(** * docs-metadata-crawler: URL registry, crawl coordinator, analyser
      dispatch, result emitter and download size limit.

    A shallow embedding of the Go sources [urlstorage.go], [engine.go],
    [crawler.go] and [researchers/researcher.go], [researchers/pdf.go],
    [researchers/msox.go].  Go maps are [gmap]s, Go slices are lists, the
    mutex-protected operations of the registry are atomic state
    transformers, and goroutines are interleaved by an explicit schedule. *)

From Stdlib Require Import ZArith Ascii DecimalString.
From Stdlib Require String.
From stdpp Require Import gmap strings list fin_maps.

#[local] Set Warnings "-clear-no-such-hyp".

Local Open Scope Z_scope.
Local Open Scope nat_scope.

(** ** Go strings *)

Module GoStrings.

(** [s[n:]] for [n <= len(s)]. *)
Fixpoint drop_prefix (n : nat) (s : string) : string :=
  match n, s with
  | 0, _ => s
  | S n', String _ s' => drop_prefix n' s'
  | S _, EmptyString => EmptyString
  end.

(** [strings.HasSuffix]:
    [len(s) >= len(suffix) && s[len(s)-len(suffix):] == suffix]. *)
Definition HasSuffix (s suffix : string) : bool :=
  (String.length suffix <=? String.length s)
  && String.eqb (drop_prefix (String.length s - String.length suffix) s) suffix.

(** [strings.IndexByte(s, c) >= 0]. *)
Fixpoint ContainsByte (c : ascii) (s : string) : bool :=
  match s with
  | EmptyString => false
  | String d s' => Ascii.eqb c d || ContainsByte c s'
  end.

(** [strings.Join]. *)
Fixpoint Join (elems : list string) (sep : string) : string :=
  match elems with
  | [] => ""
  | [e] => e
  | e :: rest => e +:+ sep +:+ Join rest sep
  end.

Definition nonempty (s : string) : bool :=
  match s with EmptyString => false | _ => true end.

(** The last byte of a string, if any. *)
Fixpoint last_byte (s : string) : option ascii :=
  match s with
  | EmptyString => None
  | String c EmptyString => Some c
  | String _ s' => last_byte s'
  end.

End GoStrings.
Import GoStrings.

(** ** net/url: the part of [url.URL] the crawler looks at

    The crawler reads [Scheme], calls [Hostname()] and [String()].  The
    record keeps the components of a hierarchical URL without userinfo and
    without an opaque part, whose components need no percent-escaping;
    [URL_String] and [Hostname] follow the library functions on such
    values. *)

Record URL := mkURL {
  Scheme : string;
  Host : string;
  Path : string;
  RawQuery : string;
  Fragment : string
}.

Global Instance URL_eq_dec : EqDecision URL.
Proof. solve_decision. Defined.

_Work order_
Provide only the count of lines within the entries above that include the string "From".

_Task output_
3